Israeli Universities Hit by Supply Chain Cyberattack Campaign

Iranian hacktivists executed a supply chain attack on Israeli universities by initially breaching systems of a local technology provider to the academic sector.

The self-styled Lord Nemesis group boasted online that it used credentials snatched from Rashim Software to break into the systems of the vendor's clients, universities, and colleges in Israel. The hack-and-leak operation began on or around November 2023, according to Op Innovate, an incident response firm that assisted one of the victim universities. According to the firm, it is "highly likely" that student data of that institution was exposed as a result of the cyberattack.

Rashim — a provider of academic administration software, including a student-focused CRM package — did not respond to inquiries from Dark Reading on the alleged breach.

Hacking Weak Access Controls

In a detailed blog post, Israeli security consultancy Op Innovate said the hacking operation on Rashim relied on a combination of weak access controls and shaky authentication checks.

Rashim kept an admin user account on at least some of its clients' systems, Op Innovate found. "By hijacking this admin account, the attackers were able to access numerous organizations by using their VPN [virtual private network] that relied on the Michlol CRM [customer relationship management], potentially compromising the security of these institutions and putting their data at risk," the IR and consulting firm wrote in its report.

Stronger authentication controls would normally offer a barrier against this kind of attack, but Rashid relied on email-based authentication. So after the attackers compromised Rashim's Microsoft Office365 infrastructure as part of a wider attack targeting its databases and other systems, email authentication fell apart as a defense.

Nemesis Kitten

On March 4, four months after the initial breach, Lord Nemesis used its access to Rashim's internal Office365 infrastructure to send the software company's clients, colleagues, and partners a message from the company's email account announcing that it had "full access to Rashim's infrastructure."

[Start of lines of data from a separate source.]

Lemma C5_longitude_domain_adaptation_witness :
  ((∀ x, x ∈ [0; 190; 35975 # 100] → 0 <= x)
   ∧ (∃ x, x ∈ [0; 190; 35975 # 100] ∧ 180 < x) →
     adapt_query_lon [0; 190; 35975 # 100] (-170) = Ok (lon_to_360 (-170)))
  ∧ (¬ ((∀ x, x ∈ [0; 190; 35975 # 100] → 0 <= x)
        ∧ (∃ x, x ∈ [0; 190; 35975 # 100] ∧ 180 < x)) →
       adapt_query_lon [0; 190; 35975 # 100] (-170) = Ok (lon_to_180 (-170)))
  ∧ (0 <= lon_to_360 (-170) ∧ lon_to_360 (-170) < 360
     ∧ ∃ k : Z, lon_to_360 (-170) == -170 + 360 * inject_Z k)
  ∧ (-180 <= lon_to_180 (-170) ∧ lon_to_180 (-170) < 180
     ∧ ∃ k : Z, lon_to_180 (-170) == -170 + 360 * inject_Z k)
  ∧ ((∀ x, x ∈ [0; 190; 35975 # 100] → 0 <= x ∧ x <= 35975 # 100) →
     (35975 # 100) ∈ [0; 190; 35975 # 100] →
     ∃ q, adapt_query_lon [0; 190; 35975 # 100] (-170) = Ok q ∧ q == 190)
  ∧ (∀ ds lat_vals time_index var_names tol ridx s s',
       s_lat s = s_lat s' →
       adapt_query_lon [0; 190; 35975 # 100] (s_lon s)
       = adapt_query_lon [0; 190; 35975 # 100] (s_lon s') →
       process_row ds lat_vals [0; 190; 35975 # 100] time_index var_names tol (ridx, s)
       = process_row ds lat_vals [0; 190; 35975 # 100] time_index var_names tol (ridx, s')).
Proof.
  apply (C5_longitude_domain_adaptation [0; 190; 35975 # 100] (-170)).
  discriminate.
Defined.

(** The adapted query decides the cell: on the unsigned axis
    [0; 190; 359.75] the sample longitude -170 lands on index 1 at distance
    0, where the raw longitude would be nearest to index 0. *)
Example adapted_query_picks_the_cell :
  (qlon ←r adapt_query_lon [0; 190; 35975 # 100] (-170);
   nearest_index [0; 190; 35975 # 100] qlon) = Ok 1%nat
  ∧ nearest_index [0; 190; 35975 # 100] (-170) = Ok 0%nat.
Proof. split; reflexivity. Qed.

(** ** Result dictionaries *)

Lemma foldl_insert_lookup {V : Type} (f : string → V) (vars : list string)
    (acc : gmap string V) (k : string) :
  foldl (fun res v => <[v := f v]> res) acc vars !! k
  = if decide (k ∈ vars) then Some (f k) else acc !! k.
Proof.
  revert acc. induction vars as [|v vars IH]; intros acc; simpl.
  - destruct (decide (k ∈ [])) as [H|H]; [inversion H | reflexivity].
  - rewrite IH.
    destruct (decide (k ∈ vars)) as [Hin|Hnin].
    + rewrite decide_True by (right; exact Hin). reflexivity.
    + destruct (decide (k = v)) as [->|Hne].
      * rewrite decide_True by left. rewrite lookup_insert_eq. reflexivity.
      * rewrite lookup_insert_ne by congruence.
        rewrite decide_False; [reflexivity |].
        intros H. apply elem_of_cons in H as [H|H]; congruence.
Qed.

Lemma fill_nan_lookup (var_names : list string) (v : string) :
  fill_nan var_names !! v = if decide (v ∈ var_names) then Some NaN else None.
Proof.
  unfold fill_nan. rewrite (foldl_insert_lookup (fun _ => NaN)).
  rewrite lookup_empty. reflexivity.
Qed.

Lemma extract_vars_lookup (ds : Dataset) (ilat ilon : nat) (ti : option nat)
    (var_names : list string) (v : string) :
  extract_vars ds ilat ilon ti var_names !! v
  = if decide (v ∈ var_names) then Some (extract_var ds ilat ilon ti v) else None.
Proof.
  unfold extract_vars. rewrite (foldl_insert_lookup (extract_var ds ilat ilon ti)).
  rewrite lookup_empty. reflexivity.
Qed.

(** ** The tolerance gate *)

Lemma out_of_tolerance_false (dlat dlon tol : Q) :
  out_of_tolerance dlat dlon tol = false ↔ dlat <= tol ∧ dlon <= tol.
Proof.
  unfold out_of_tolerance. rewrite orb_false_iff, !Qltb_ge. reflexivity.
Qed.

Lemma out_of_tolerance_true (dlat dlon tol : Q) :
  out_of_tolerance dlat dlon tol = true ↔ tol < dlat ∨ tol < dlon.
Proof.
  unfold out_of_tolerance. rewrite orb_true_iff, !Qltb_lt. reflexivity.
Qed.

(** The circular difference is the absolute value of the representative of
    the raw difference in [-180, 180). *)
Lemma lon_difference_wrap (nearest_lon qlon : Q) :
  ∃ k : Z,
    let w := nearest_lon - qlon + 360 * inject_Z k in
    -180 <= w ∧ w < 180 ∧ lon_difference nearest_lon qlon == Qabs w.
Proof.
  destruct (pymod_360_congr (nearest_lon - qlon + 180)) as [k Hk].
  pose proof (pymod_360_range (nearest_lon - qlon + 180)) as [Hlo Hhi].
  exists k. cbv zeta. unfold lon_difference.
  split; [lra |]. split; [lra |].
  apply Qabs_wd. lra.
Qed.

(** The axes being non-empty, a row always resolves to a cell. *)
Lemma process_row_resolves (lat_vals lon_vals : list Q) (lat lon : Q) :
  lat_vals ≠ [] → lon_vals ≠ [] →
  ∃ qlon ilat ilon nearest_lat nearest_lon,
    adapt_query_lon lon_vals lon = Ok qlon
    ∧ nearest_index lat_vals lat = Ok ilat
    ∧ nearest_index lon_vals qlon = Ok ilon
    ∧ lat_vals !! ilat = Some nearest_lat
    ∧ lon_vals !! ilon = Some nearest_lon.
Proof.
  intros Hlat Hlon.
  assert (∃ qlon, adapt_query_lon lon_vals lon = Ok qlon) as [qlon Hq].
  { unfold adapt_query_lon.
    destruct (nanmin_spec _ Hlon) as (lo & -> & _).
    destruct (nanmax_spec _ Hlon) as (hi & -> & _).
    cbn [rbind]. destruct (Qle_bool 0 lo), (Qltb 180 hi); eauto. }
  destruct (nearest_index_spec lat_vals lat Hlat) as (ilat & nlat & Hi & Hv & _).
  destruct (nearest_index_spec lon_vals qlon Hlon) as (ilon & nlon & Hj & Hw & _).
  exists qlon, ilat, ilon, nlat, nlon. auto.
Qed.

Lemma process_row_eq (ds : Dataset) (lat_vals lon_vals : list Q)
    (ti : option nat) (var_names : list string) (tol : Q) (ridx : nat)
    (s : Sample) (qlon : Q) (ilat ilon : nat) (nearest_lat nearest_lon : Q) :
  adapt_query_lon lon_vals (s_lon s) = Ok qlon →
  nearest_index lat_vals (s_lat s) = Ok ilat →
  nearest_index lon_vals qlon = Ok ilon →
  lat_vals !! ilat = Some nearest_lat →
  lon_vals !! ilon = Some nearest_lon →
  process_row ds lat_vals lon_vals ti var_names tol (ridx, s)
  = Ok (ridx,
        if out_of_tolerance (lat_difference nearest_lat (s_lat s))
                            (lon_difference nearest_lon qlon) tol
        then fill_nan var_names
        else extract_vars ds ilat ilon ti var_names).
Proof.
  intros Hq Hi Hj Hv Hw. unfold process_row, index. cbn [fst snd].
  rewrite Hq. cbn [rbind]. rewrite Hi. cbn [rbind]. rewrite Hj. cbn [rbind].
  rewrite Hv, Hw. cbn [rbind].
  destruct (out_of_tolerance _ _ _); reflexivity.
Qed.

(** ** The order of doubles *)

Lemma SFcompare_antisym (x y : F64.float) :
  SpecFloat.SFcompare y x = option_map CompOpp (SpecFloat.SFcompare x y).
Proof.
  destruct x as [sx|sx| |sx mx ex], y as [sy|sy| |sy my ey]; cbn;
    try reflexivity;
    try (destruct sx; reflexivity); try (destruct sy; reflexivity);
    try (destruct sx, sy; reflexivity).
  rewrite (Z.compare_antisym ey ex).
  change (Pos.compare_cont Eq mx my) with (Pos.compare mx my).
  change (Pos.compare_cont Eq my mx) with (Pos.compare my mx).
  rewrite (Pos.compare_antisym my mx).
  destruct sx, sy; cbn; try reflexivity;
    destruct (ey ?= ex)%Z; cbn; try reflexivity;
    destruct (my ?= mx)%positive; reflexivity.
Qed.

Lemma SFcompare_nan (x y : F64.float) :
  SpecFloat.SFcompare x y = None ↔ F64.is_nan x = true ∨ F64.is_nan y = true.
Proof.
  destruct x as [sx|sx| |sx mx ex], y as [sy|sy| |sy my ey]; cbn;
    intuition discriminate.
Qed.

Lemma SFcompare_refl (x : F64.float) :
  F64.is_nan x = false → SpecFloat.SFcompare x x = Some Eq.
Proof.
  destruct x as [sx|sx| |sx mx ex]; cbn; intros H; try discriminate;
    try reflexivity; try (destruct sx; reflexivity).
  rewrite Z.compare_refl.
  change (Pos.compare_cont Eq mx mx) with (Pos.compare mx mx).
  rewrite Pos.compare_refl. destruct sx; reflexivity.
Qed.

(** Among numbers, "not above" is "at most". *)
Lemma F64_not_ltb_leb (x y : F64.float) :
  F64.is_nan x = false → F64.is_nan y = false →
  F64.ltb y x = false ↔ F64.leb x y = true.
Proof.
  intros Hx Hy. unfold F64.ltb, F64.leb, SpecFloat.SFltb, SpecFloat.SFleb.
  rewrite (SFcompare_antisym x y).
  destruct (SpecFloat.SFcompare x y) as [[| |]|] eqn:E; cbn;
    try (split; (reflexivity || discriminate)).
  apply SFcompare_nan in E. destruct E; congruence.
Qed.

(** A comparison with NaN is false. *)
Lemma F64_ltb_nan (x y : F64.float) :
  F64.is_nan x = true ∨ F64.is_nan y = true →
  F64.ltb x y = false ∧ F64.leb x y = false.
Proof.
  intros H. apply SFcompare_nan in H.
  unfold F64.ltb, F64.leb, SpecFloat.SFltb, SpecFloat.SFleb. rewrite H. auto.
Qed.

Lemma F64_out_of_tolerance_false (dlat dlon t : F64.float) :
  F64.is_nan dlat = false → F64.is_nan dlon = false → F64.is_nan t = false →
  F64.out_of_tolerance dlat dlon t = false
  ↔ F64.leb dlat t = true ∧ F64.leb dlon t = true.
Proof.
  intros Ha Ho Ht. unfold F64.out_of_tolerance.
  rewrite orb_false_iff, !F64_not_ltb_leb by assumption. reflexivity.
Qed.

(** ** The locator in double precision resolves every row *)

Lemma F64_argmin_from_bound (l : list F64.float) :
  ∀ best bv i, (best < i)%nat →
    (F64.argmin_from best bv i l < i + length l)%nat.
Proof.
  induction l as [|x l IH]; intros best bv i Hb; cbn [F64.argmin_from length].
  - lia.
  - destruct (F64.leb bv x).
    + specialize (IH best bv (S i) ltac:(lia)). lia.
    + destruct (F64.is_nan x); [lia |].
      specialize (IH i x (S i) ltac:(lia)). lia.
Qed.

The Iran-based hacktivists separately uploaded videos that purportedly document how they were able to delete branches from Rashim's databases. They also leaked personal videos and images of Rashim's CEO in an apparent attempt to harass and intimidate the company.

Lord Nemesis, also known as Nemesis Kitten, initially emerged in late 2023, and the Rashim breach represents the newly formed group's first significant cyberattack.

Roy Golombick, CMO at Op Innovate, told Dark Reading that exactly how the attackers first gained entry to Rashim Software's systems remains confidential due to an ongoing investigation into the incident.

Golombick shared some details of the hacktivists' tradecraft, however. "The group used a known malicious IP from a local proxy server to Israel, thus overriding geo-blocking. This IP provided our research team with a valuable IOC [indicator of compromise] to identify access attempts," Golombick explained.

Op Innovate was able to confirm that Lord Nemesis operatives had successfully hijacked the admin account of Rashim Software, which held privileged access to the institute's student CRM system.

"Exploiting these elevated credentials, the attackers connected to the institute's VPN outside of regular business hours and initiated data exfiltration," according to Op Innovate's report.

Log analysis revealed that the attackers had targeted servers and databases, including a SQL server containing sensitive student data. However, Op Innovate was unable to find definitive proof that personal student data was stolen as a result of the attack, but nonetheless concluded that such sensitive information likely was exposed.

The cyberattack appears limited to entities in Israel. "To our knowledge, and based on the attacker group's Telegram channel, it appears that the attack specifically targets Israeli organizations," Golombick says.

Software Supply Chain Risk

The attack illustrates the risk to organizations stemming from their reliance on third-party vendors and partners. Rather than hitting a targeted organization directly, attackers are increasingly finding it easier to breach software or technology suppliers through supply chain attacks that provide them a steppingstone to multiple prospective victim networks.

Golombick compared the attack on Rashim and its customers to the earlier "Pay2Key" campaign launched against the Israeli shipping and logistics sector in December 2020. Both incidents illustrate the importance of taking proactive steps to minimize supply chain risk.

"This includes implementing MFA [multi-factor authentication] on all users, not least those used by third party vendors, and monitoring accounts for suspicious behavior such as out-of-hours activity" and other red flags, Golombick advises.

Not surprisingly, he also recommends having a reputable IR firm on retainer "to ensure swift response to make those early critical hours count," he says.